Setelah mengenali pola, langkah selanjutnya adalah menerapkannya untuk memecahkan masalah baru, kemampuan ini disebut pemikiran analogi. Banyak penemuan besar, seperti yang dilakukan Niels Bohr dan inovasi Google, berasal dari pemikiran analogi. Anak-anak secara alami memiliki kemampuan ini, dan kami di laboratorium berusaha memahami bagaimana pemikiran ini berkembang pada mereka. Kami melakukan eksperimen dengan anak-anak di laboratorium kami di Universitas Tsinghua untuk mempelajari pemikiran analogi mereka.

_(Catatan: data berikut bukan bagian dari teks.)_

(** C6, as the code has it.  The events tool-block-start of [f],
    tool-argument-delta of the text of [{a:1}] and tool-block-stop, each
    on a data line ended by a line feed and the body cut into chunks in
    any way, yield exactly one fragment, the invocation of [f] with the
    arguments [{a:1}].  Without the stop line, or with a stop line that
    lacks its line feed, nothing is yielded; and whatever events follow
    the delta, no invocation is yielded as long as none of them is a
    [content_block_stop]: a [message_stop] yields the terminal fragment
    only.  The call stays pending across the [message_stop], though: a
    [content_block_stop] that comes after it yields the invocation. *)
Theorem stream_complete_then_unterminated
  (dStart dDelta dStop dEnd : jsstring) :
  JSON_parse (jq "{'a':1}") = Some (VObject [(u16 "a", VNumber 1)]) ->
  decodesTo JSON_parse dStart (toolBlockStart (u16 "f")) ->
  decodesTo JSON_parse dDelta (toolArgumentDelta (jq "{'a':1}")) ->
  decodesTo JSON_parse dStop toolBlockStop ->
  decodesTo JSON_parse dEnd messageStop ->
  let unterminated := [dataLine dStart; dataLine dDelta] in
  (forall chunks,
      concat chunks = feed (unterminated ++ [dataLine dStop]) ->
      generateContentStream JSON_parse ToString_other chunks
      = [invocationChunk (VString (u16 "f"))
           (VObject [(u16 "a", VNumber 1)])])
  /\ (forall chunks,
         concat chunks = feed unterminated ->
         generateContentStream JSON_parse ToString_other chunks = [])
  /\ (forall chunks,
         concat chunks = feed unterminated ++ dataLine dStop ->
         generateContentStream JSON_parse ToString_other chunks = [])
  /\ (forall chunks,
         concat chunks = feed (unterminated ++ [dataLine dEnd]) ->
         generateContentStream JSON_parse ToString_other chunks
         = [mkChunk (VString []) [TextPart (VString [])]
              (VString (u16 "STOP")) None])
  /\ (forall datas events chunks,
         Forall2 (decodesTo JSON_parse) datas events ->
         Forall (fun e => isBlockStop e = false) events ->
         concat chunks = feed (unterminated ++ map dataLine datas) ->
         Forall (fun c => isInvocationChunk c = false)
           (generateContentStream JSON_parse ToString_other chunks))
  /\ (forall chunks,
         concat chunks
         = feed (unterminated ++ [dataLine dEnd; dataLine dStop]) ->
         generateContentStream JSON_parse ToString_other chunks
         = [mkChunk (VString []) [TextPart (VString [])]
              (VString (u16 "STOP")) None;
            invocationChunk (VString (u16 "f"))
              (VObject [(u16 "a", VNumber 1)])]).
Proof.
  intros Hargs HdStart HdDelta HdStop HdEnd unterminated.
  assert (Hfrom : forall datas events chunks,
             Forall2 (decodesTo JSON_parse) datas events ->
             concat chunks = feed (map dataLine datas) ->
             generateContentStream JSON_parse ToString_other chunks
             = snd (handleEvents JSON_parse ToString_other None events)).
  { intros datas events chunks Hd Hbody.
    destruct (stream_of_events JSON_parse ToString_other [] datas events
                chunks Hd Hbody) as [Hout _].
    exact Hout. }
  split; [|split; [|split; [|split; [|split]]]].
  - intros chunks Hbody.
    rewrite (Hfrom [dStart; dDelta; dStop]
               [toolBlockStart (u16 "f"); toolArgumentDelta (jq "{'a':1}");
                toolBlockStop] chunks);
      [|decoded|exact Hbody].
    cbn in Hargs |- *. rewrite Hargs. reflexivity.
  - intros chunks Hbody.
    rewrite (Hfrom [dStart; dDelta]
               [toolBlockStart (u16 "f"); toolArgumentDelta (jq "{'a':1}")]
               chunks);
      [reflexivity|decoded|exact Hbody].
  - intros chunks Hbody.
    rewrite (stream_unterminated_tail unterminated (dataLine dStop) chunks);
      [| |exact Hbody].
    + rewrite (Hfrom [dStart; dDelta]
                 [toolBlockStart (u16 "f"); toolArgumentDelta (jq "{'a':1}")]
                 [feed unterminated]);
        [reflexivity|decoded|].
      cbn [concat]. now rewrite app_nil_r.
    + destruct HdStop as (Hlf & _). unfold dataLine, noLineFeed in *.
      rewrite forallb_app, Hlf. reflexivity.
  - intros chunks Hbody.
    rewrite (Hfrom [dStart; dDelta; dEnd]
               [toolBlockStart (u16 "f"); toolArgumentDelta (jq "{'a':1}");
                messageStop] chunks);
      [reflexivity|decoded|exact Hbody].
  - intros datas events chunks Hd Hno Hbody.
    rewrite (Hfrom ([dStart; dDelta] ++ datas)
               ([toolBlockStart (u16 "f"); toolArgumentDelta (jq "{'a':1}")]
                ++ events) chunks).
    + apply handleEvents_no_stop.
      apply Forall_app. split; [|exact Hno].
      repeat constructor.
    + apply Forall2_app; [decoded|exact Hd].
    + rewrite map_app. exact Hbody.
  - intros chunks Hbody.
    rewrite (Hfrom [dStart; dDelta; dEnd; dStop]
               [toolBlockStart (u16 "f"); toolArgumentDelta (jq "{'a':1}");
                messageStop; toolBlockStop] chunks);
      [|decoded|exact Hbody].
    cbn in Hargs |- *. rewrite Hargs. reflexivity.
Qed.

(** C7.  When a call is pending whose accumulated argument text does
    not decode, the line of a [content_block_stop] event makes the
    stream yield exactly one more fragment, the invocation with the
    empty object as arguments, and no call is pending after it: the
    failure of [JSON.parse] stays inside the generator. *)
Theorem malformed_arguments_give_empty_object
  (before : list jsstring) (tc : PendingToolCall)
  (data : jsstring) (parsed : value) (chunks : list jsstring) :
  pendingAfter JSON_parse ToString_other [feed before] = Some tc ->
  JSON_parse (pending_input tc) = None ->
  decodesTo JSON_parse data parsed ->
  get_prop parsed (u16 "type") = Some (VString (u16 "content_block_stop")) ->
  concat chunks = feed before ++ feed [dataLine data] ->
  generateContentStream JSON_parse ToString_other chunks
  = generateContentStream JSON_parse ToString_other [feed before]
    ++ [invocationChunk (pending_name tc) (VObject [])]
  /\ pendingAfter JSON_parse ToString_other chunks = None.
Proof.
  intros Hpending Hbad Hd Hty Hbody.
  destruct (stream_of_events JSON_parse ToString_other before [data] [parsed]
              chunks) as [Hout Hst];
    [now apply Forall2_cons|exact Hbody|].
  rewrite Hpending in Hout, Hst.
  unfold pendingAfter. rewrite Hout, Hst.
  cbn [handleEvents currentToolCall].
  assert (Hev : handleEvent JSON_parse ToString_other (Some tc) parsed
                = Some (None, [invocationChunk (pending_name tc) (VObject [])])).
  { unfold handleEvent. rewrite Hty. cbn. now rewrite Hbad. }
  rewrite Hev. split; reflexivity.
Qed.

(** X9.  The lines of text deltas make the stream yield one fragment
    for each, in order, with the text of the delta as text and as only
    part, after what the lines before them yield; the pending tool call
    stays as it was. *)
Theorem text_deltas_are_yielded_in_order
  (before datas texts chunks : list jsstring) :
  Forall (fun t => t <> []) texts ->
  Forall2 (decodesTo JSON_parse) datas (map textDelta texts) ->
  concat chunks = feed before ++ feed (map dataLine datas) ->
  generateContentStream JSON_parse ToString_other chunks
  = generateContentStream JSON_parse ToString_other [feed before]
    ++ map textChunk texts
  /\ pendingAfter JSON_parse ToString_other chunks
     = pendingAfter JSON_parse ToString_other [feed before].
Proof.
  intros Htexts Hd Hbody.
  destruct (stream_of_events JSON_parse ToString_other before datas
              (map textDelta texts) chunks Hd Hbody) as [Hout Hst].
  unfold pendingAfter at 1. rewrite Hout, Hst.
  rewrite (handleEvents_text_deltas JSON_parse ToString_other _ texts Htexts).
  split; reflexivity.
Qed.

(** X10.  The lines of a tool-block start, of any number of argument
    deltas and of the block stop make the stream yield exactly one more
    fragment: the invocation whose arguments are decoded from the texts
    of the deltas put together, or the empty object when that text does
    not decode.  No call is pending after it, whatever was pending
    before the start. *)
Theorem tool_call_arguments_are_reassembled
  (before datas : list jsstring) (name : jsstring) (deltas : list jsstring)
  (chunks : list jsstring) :
  Forall2 (decodesTo JSON_parse) datas
    (toolBlockStart name :: map toolArgumentDelta deltas ++ [toolBlockStop]) ->
  concat chunks = feed before ++ feed (map dataLine datas) ->
  generateContentStream JSON_parse ToString_other chunks
  = generateContentStream JSON_parse ToString_other [feed before]
    ++ [invocationChunk (VString name)
          match JSON_parse (concat deltas) with
          | Some args => args
          | None => VObject []
          end]
  /\ pendingAfter JSON_parse ToString_other chunks = None.
Proof.
  intros Hd Hbody.
  destruct (stream_of_events JSON_parse ToString_other before datas _ chunks
              Hd Hbody) as [Hout Hst].
  unfold pendingAfter at 1. rewrite Hout, Hst, handleEvents_tool_block.
  split; reflexivity.
Qed.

Misalnya, kami memberikan gambar dan meminta anak-anak untuk menemukan gambar yang sesuai berdasarkan pola. Awalnya, mereka memilih secara acak, tetapi setelah diberi perbandingan, kebanyakan anak-anak bisa mengenali pola yang cocok. Ini menunjukkan bahwa perbandingan bisa memicu pemikiran analogi.

Penelitian ini menunjukkan bahwa pemikiran analogi sangat membantu dalam belajar bahasa, sosial, dan matematika. Anak-anak yang diberi kesempatan untuk membandingkan pola, seperti melalui analogi, lebih cepat memahami konsep-konsep baru. Oleh karena itu, penting bagi kita untuk memberikan lebih banyak kesempatan bermain kepada anak-anak, karena saat bermain, mereka sering mendapat kesempatan untuk membandingkan.

Anak-anak yang diberi kesempatan bermain memiliki lebih banyak kesempatan untuk mengeksplorasi. Namun, di banyak tempat, anak-anak mungkin tidak punya cukup waktu untuk bermain karena terlalu sibuk dengan tugas sekolah. Selain itu, lingkungan bermain sering kali tidak mendukung kebebasan eksplorasi anak-anak. Misalnya, ada nenek yang melarang anak-anak bermain karena alasan keamanan. Ini membatasi kesempatan mereka untuk belajar melalui bermain.

Impian saya adalah menciptakan lingkungan di mana anak-anak bisa bebas mengeksplorasi dan meningkatkan pemikiran analogi mereka. Dengan menggunakan ilmu pengetahuan, kita bisa merancang lingkungan belajar yang mendukung eksplorasi ini, baik di luar ruangan maupun di dalam rumah. Percakapan sehari-hari dengan anak-anak juga bisa dirancang untuk mendorong pemikiran analogi, seperti dengan menggunakan perbandingan dalam menjawab pertanyaan mereka.

Anak-anak saya tidak mengikuti kelas tambahan, tetapi mereka sudah mendapatkan banyak kesempatan untuk belajar melalui perbandingan dalam kehidupan sehari-hari, terutama dengan menggunakan tiga bahasa: Indonesia, Polandia, dan Mandarin. Belajar bahasa yang berbeda memberi mereka banyak kesempatan untuk membandingkan dan memicu pemikiran analogi.

Akhirnya, inovasi dan penemuan berasal dari pemikiran analogi, bukan dari AI. Pemikiran analogi tidak bisa diajarkan, tetapi bisa dipicu dan didorong melalui perbandingan, bermain, dan percakapan sehari-hari. Inilah hal-hal yang bisa dilakukan setiap keluarga di rumah untuk membantu anak-anak mereka mempersiapkan diri menghadapi masa depan yang tidak pasti.

Pandemi ini mengingatkan kita bahwa dunia penuh dengan ketidakpastian. Tidak ada yang tahu bagaimana dunia akan terlihat dua puluh tahun dari sekarang. Tetapi dengan mengembangkan pemikiran analogi, anak-anak kita akan siap menghadapi tantangan apa pun yang akan datang. Saya berharap anak saya, seperti layang-layang yang tetap terhubung dengan saya, akan memiliki kebebasan untuk terbang di langitnya sendiri. Bagaimana dengan kalian? Terima kasih semuanya.